Fight Over Alcohol Ban Ends When Town Learns It Doesn’t Have One
http://www.loweringthebar.net/2014/10/fight-over-alcohol-ban.html

nielszoo
Reply to  Michael Rainey
December 28, 2014 4:36 pm

That is classic. Thanks for posting it.

Reply to  nielszoo
December 28, 2014 11:14 pm

I’m glad I put my glass of wine down before reading that 🙂 It is indeed, classic.
Here in Tasmania we have a classically stupid law. It is illegal to pick for consumption any of the 26 or so hallucinogenic mushrooms that grow here. However, it is not illegal to consume them. So, if the consumer gets down on hands and knees, sticks their nose in the cowsh!t and eats those little goldtops, they are abiding by the law.

nielszoo
Reply to  nielszoo
December 29, 2014 7:14 am

In another life I was in law enforcement and the State I lived in decided to rewrite and update all the criminal code.

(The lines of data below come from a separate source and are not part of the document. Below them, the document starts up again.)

Lemma index_constant_name_and_value_witness :
  exists lines : list string,
    visit (Sample.table []) Sample.mutable Sample.theme "My.Theme" Sample.start
    = Returns tt
        (emit Sample.start
           (arrayDecl "My_Theme" (map fst (sortedAttributes Sample.theme))
            ++ joined lines))
    /\ nth_error lines 1
       = Some ("        public static int My_Theme_android_text_size = 1;" ++ endl).
Proof.
  assert (Hv : attributesValid Sample.theme = true) by reflexivity.
  destruct (index_constant_name_and_value (Sample.table []) Sample.mutable
              Sample.theme "My.Theme" Sample.start Hv)
    as (lines & Hout & _ & Hline).
  exists lines. split; [exact Hout |].
  exact (Hline 1 (Sample.makeId 1 1 20,
                  {| ref_package := "android"; ref_type := Sample.tAttr;
                     ref_entry := "text-size" |}) eq_refl).
Defined.

(** C10. The array of a styleable is declared [public static final int[]]
    whatever [useFinal] says: the whole declaration of the array is the
    same text for every setting of the options, which show only in the
    index constants after it. *)
Theorem array_is_always_final `{C : Collaborators}
        (mTable : ResourceTable) (styleable : Styleable) (owner : string)
        (s : state) :
  attributesValid styleable = true ->
  exists elements : string,
  forall mOptions : Options,
    visit mTable mOptions styleable owner s
    = Returns tt
        (emit s
           (("        public static final int[] " ++ transform owner ++ " = {" ++
             elements ++ endl ++ "        };" ++ endl) ++
            joined (map (fun p : nat * (ResourceId * ResourceNameRef) =>
                           "        public static" ++
                           (if useFinal mOptions then " final" else "") ++
                           " int " ++ indexSymbol mTable owner (snd (snd p)) ++
                           " = " ++ print_size_t (fst p) ++ ";" ++ endl)
                        (indexed (sortedAttributes styleable))))).
Proof.
  intros Hv.
  exists (joined (map (arrayElement
                         (List.length (map fst (sortedAttributes styleable))))
                      (indexed (map fst (sortedAttributes styleable))))).
  intros mOptions.
  exact (visit_writes mTable mOptions styleable owner Hv s).
Qed.

Lemma array_is_always_final_witness :
  exists elements : string,
    visit (Sample.table []) Sample.final Sample.theme "Theme" Sample.start
    = Returns tt
        (emit Sample.start
           (("        public static final int[] Theme = {" ++
             elements ++ endl ++ "        };" ++ endl) ++
            ("        public static final int Theme_background = 0;" ++ endl ++
             "        public static final int Theme_android_text_size = 1;" ++ endl ++
             "        public static final int Theme_textColor = 2;" ++ endl)))
    /\ visit (Sample.table []) Sample.mutable Sample.theme "Theme" Sample.start
       = Returns tt
           (emit Sample.start
              (("        public static final int[] Theme = {" ++
                elements ++ endl ++ "        };" ++ endl) ++
               ("        public static int Theme_background = 0;" ++ endl ++
                "        public static int Theme_android_text_size = 1;" ++ endl ++
                "        public static int Theme_textColor = 2;" ++ endl))).
Proof.
  assert (Hv : attributesValid Sample.theme = true) by reflexivity.
  destruct (array_is_always_final (Sample.table []) Sample.theme "Theme"
              Sample.start Hv) as (elements & Hall).
  exists elements. split.
  - exact (Hall Sample.final).
  - exact (Hall Sample.mutable).
Defined.

(** ** The package filter *)

Lemma emitted_not_skipped (r : outcome (option bool)) (s : state) :
  emitted r s -> ~ skipped r s.
Proof.
  intros (text & Hne & ->) Hskip. unfold skipped in Hskip.
  injection Hskip as Hs. rewrite <- (emit_nil s) in Hs at 2.
  now apply emit_inj in Hs.
Qed.

Lemma constantDecl_nonempty (final : bool) (symbol val : string) :
  constantDecl final symbol val <> "".
Proof. unfold constantDecl. simpl. discriminate. Qed.

Lemma arrayDecl_nonempty `{RM : ResourceModel} (symbol : string)
      (ids : list ResourceId) (rest : string) :
  arrayDecl symbol ids ++ rest <> "".
Proof. unfold arrayDecl. simpl. discriminate. Qed.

The “sex crimes” section for statutory crimes was gridded out by the age of the “victim” and age of the “perpetrator” as the State decided what age a person could give consent and the severity of the crime diminished as the age of the youngest “victim” increased. Two 15 year old kids having sex was illegal, two 17 year old kids having sex was illegal, a 16 year old and a 15 year old having sex was illegal and a 17 year old and 16 year old was illegal. In all those circumstances the oldest partner, even if only a day older, was the criminal and was charged according to the chart. Two 16 year old kids could do whatever they wanted to do and no law was broken. Madness…
That was 40 years ago… it’s done nothing but get worse.